● **Brief**: When the line containing "of a formula" is found in the data below, copy it and each line after it through the line containing "- A call that", exactly and with no others.

(Records from a data source)

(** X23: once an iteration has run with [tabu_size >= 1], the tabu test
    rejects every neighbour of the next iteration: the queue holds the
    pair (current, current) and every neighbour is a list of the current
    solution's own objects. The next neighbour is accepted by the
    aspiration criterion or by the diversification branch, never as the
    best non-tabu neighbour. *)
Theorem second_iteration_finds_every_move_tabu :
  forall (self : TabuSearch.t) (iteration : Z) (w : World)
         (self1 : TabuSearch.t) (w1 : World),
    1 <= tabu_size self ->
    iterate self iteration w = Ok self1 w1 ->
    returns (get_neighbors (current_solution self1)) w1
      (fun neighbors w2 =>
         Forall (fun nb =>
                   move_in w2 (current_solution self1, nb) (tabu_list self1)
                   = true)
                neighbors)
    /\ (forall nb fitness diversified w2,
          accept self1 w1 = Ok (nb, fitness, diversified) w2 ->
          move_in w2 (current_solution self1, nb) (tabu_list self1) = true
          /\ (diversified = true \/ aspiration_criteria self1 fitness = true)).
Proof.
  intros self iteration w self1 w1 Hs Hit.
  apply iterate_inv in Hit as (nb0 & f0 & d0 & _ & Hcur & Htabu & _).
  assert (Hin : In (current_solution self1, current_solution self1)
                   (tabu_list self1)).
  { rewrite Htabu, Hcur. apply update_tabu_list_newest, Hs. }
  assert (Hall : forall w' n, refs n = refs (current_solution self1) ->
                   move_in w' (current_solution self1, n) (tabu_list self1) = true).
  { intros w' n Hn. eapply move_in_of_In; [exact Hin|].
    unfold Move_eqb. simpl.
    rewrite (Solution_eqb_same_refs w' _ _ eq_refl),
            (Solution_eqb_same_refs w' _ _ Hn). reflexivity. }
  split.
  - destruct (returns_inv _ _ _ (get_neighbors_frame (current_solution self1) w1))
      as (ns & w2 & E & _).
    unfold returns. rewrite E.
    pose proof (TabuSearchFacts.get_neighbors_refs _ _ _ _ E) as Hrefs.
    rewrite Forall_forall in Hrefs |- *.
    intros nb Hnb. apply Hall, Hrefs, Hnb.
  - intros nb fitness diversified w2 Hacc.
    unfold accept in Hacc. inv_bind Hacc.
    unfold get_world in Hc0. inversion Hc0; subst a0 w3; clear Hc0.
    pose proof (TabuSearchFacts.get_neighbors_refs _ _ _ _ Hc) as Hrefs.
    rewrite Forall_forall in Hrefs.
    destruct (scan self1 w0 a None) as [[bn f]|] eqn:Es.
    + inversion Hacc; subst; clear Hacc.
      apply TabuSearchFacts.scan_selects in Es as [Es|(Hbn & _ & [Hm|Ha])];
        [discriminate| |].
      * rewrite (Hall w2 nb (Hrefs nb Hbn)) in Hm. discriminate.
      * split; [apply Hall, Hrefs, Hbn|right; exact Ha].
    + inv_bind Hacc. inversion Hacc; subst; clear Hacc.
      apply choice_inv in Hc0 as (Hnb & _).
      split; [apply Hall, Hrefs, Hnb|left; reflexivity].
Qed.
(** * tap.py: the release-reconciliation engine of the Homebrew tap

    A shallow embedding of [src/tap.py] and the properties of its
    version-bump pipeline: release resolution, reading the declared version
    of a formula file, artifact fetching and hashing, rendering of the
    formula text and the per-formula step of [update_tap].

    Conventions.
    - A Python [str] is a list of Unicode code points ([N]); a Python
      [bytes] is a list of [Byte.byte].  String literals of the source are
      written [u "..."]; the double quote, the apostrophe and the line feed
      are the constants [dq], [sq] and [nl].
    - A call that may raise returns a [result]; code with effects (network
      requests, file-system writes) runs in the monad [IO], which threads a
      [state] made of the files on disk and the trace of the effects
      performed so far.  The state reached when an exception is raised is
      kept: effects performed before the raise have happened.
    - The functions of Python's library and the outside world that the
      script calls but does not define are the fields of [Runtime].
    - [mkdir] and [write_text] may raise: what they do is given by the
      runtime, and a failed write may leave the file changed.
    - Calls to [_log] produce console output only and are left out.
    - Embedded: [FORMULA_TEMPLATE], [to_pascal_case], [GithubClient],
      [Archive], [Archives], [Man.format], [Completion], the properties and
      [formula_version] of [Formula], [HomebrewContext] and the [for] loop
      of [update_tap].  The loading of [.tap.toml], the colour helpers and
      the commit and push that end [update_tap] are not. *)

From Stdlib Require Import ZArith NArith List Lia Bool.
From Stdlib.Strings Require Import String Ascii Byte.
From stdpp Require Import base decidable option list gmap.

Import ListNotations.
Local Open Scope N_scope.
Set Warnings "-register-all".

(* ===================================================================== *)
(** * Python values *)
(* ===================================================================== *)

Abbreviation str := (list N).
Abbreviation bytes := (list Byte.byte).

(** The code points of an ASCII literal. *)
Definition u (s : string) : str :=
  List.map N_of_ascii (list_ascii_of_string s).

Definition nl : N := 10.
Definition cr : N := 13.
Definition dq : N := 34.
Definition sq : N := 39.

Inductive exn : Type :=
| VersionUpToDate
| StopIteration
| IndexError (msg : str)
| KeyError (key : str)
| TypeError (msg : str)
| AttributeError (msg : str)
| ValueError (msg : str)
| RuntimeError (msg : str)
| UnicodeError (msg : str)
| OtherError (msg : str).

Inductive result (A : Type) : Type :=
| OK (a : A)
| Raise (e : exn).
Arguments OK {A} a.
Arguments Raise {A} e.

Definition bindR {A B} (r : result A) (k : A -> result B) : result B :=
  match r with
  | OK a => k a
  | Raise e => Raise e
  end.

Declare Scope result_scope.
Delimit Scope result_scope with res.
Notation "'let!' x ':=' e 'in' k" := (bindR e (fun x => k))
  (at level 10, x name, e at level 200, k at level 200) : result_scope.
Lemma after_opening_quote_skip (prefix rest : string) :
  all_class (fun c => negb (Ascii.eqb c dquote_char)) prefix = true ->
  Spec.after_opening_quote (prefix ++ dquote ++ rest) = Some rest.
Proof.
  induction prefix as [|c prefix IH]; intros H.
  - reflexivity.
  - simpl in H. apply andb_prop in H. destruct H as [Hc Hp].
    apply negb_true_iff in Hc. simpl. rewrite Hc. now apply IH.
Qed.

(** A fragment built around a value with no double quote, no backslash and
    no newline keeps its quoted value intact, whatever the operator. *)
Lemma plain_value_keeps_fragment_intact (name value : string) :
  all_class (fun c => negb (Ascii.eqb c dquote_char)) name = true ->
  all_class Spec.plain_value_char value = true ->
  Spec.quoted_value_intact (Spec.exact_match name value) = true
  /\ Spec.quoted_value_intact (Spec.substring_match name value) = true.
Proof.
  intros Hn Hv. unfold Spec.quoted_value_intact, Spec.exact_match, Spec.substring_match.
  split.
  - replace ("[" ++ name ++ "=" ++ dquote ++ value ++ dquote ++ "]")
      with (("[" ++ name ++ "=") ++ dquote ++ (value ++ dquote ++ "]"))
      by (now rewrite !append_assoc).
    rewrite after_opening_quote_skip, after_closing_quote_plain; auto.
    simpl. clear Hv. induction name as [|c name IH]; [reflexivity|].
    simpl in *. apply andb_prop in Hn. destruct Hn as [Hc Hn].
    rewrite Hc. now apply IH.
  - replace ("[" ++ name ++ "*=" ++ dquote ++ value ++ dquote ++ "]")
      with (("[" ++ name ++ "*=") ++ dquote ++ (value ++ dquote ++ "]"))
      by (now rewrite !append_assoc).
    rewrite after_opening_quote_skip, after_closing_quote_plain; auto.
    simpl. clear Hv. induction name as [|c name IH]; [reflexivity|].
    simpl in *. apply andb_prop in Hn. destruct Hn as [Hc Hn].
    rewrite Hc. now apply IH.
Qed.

● **Response to this exercise**:
    of a formula file, artifact fetching and hashing, rendering of the
    formula text and the per-formula step of [update_tap].

    Conventions.
    - A Python [str] is a list of Unicode code points ([N]); a Python
      [bytes] is a list of [Byte.byte].  String literals of the source are
      written [u "..."]; the double quote, the apostrophe and the line feed
      are the constants [dq], [sq] and [nl].
    - A call that may raise returns a [result]; code with effects (network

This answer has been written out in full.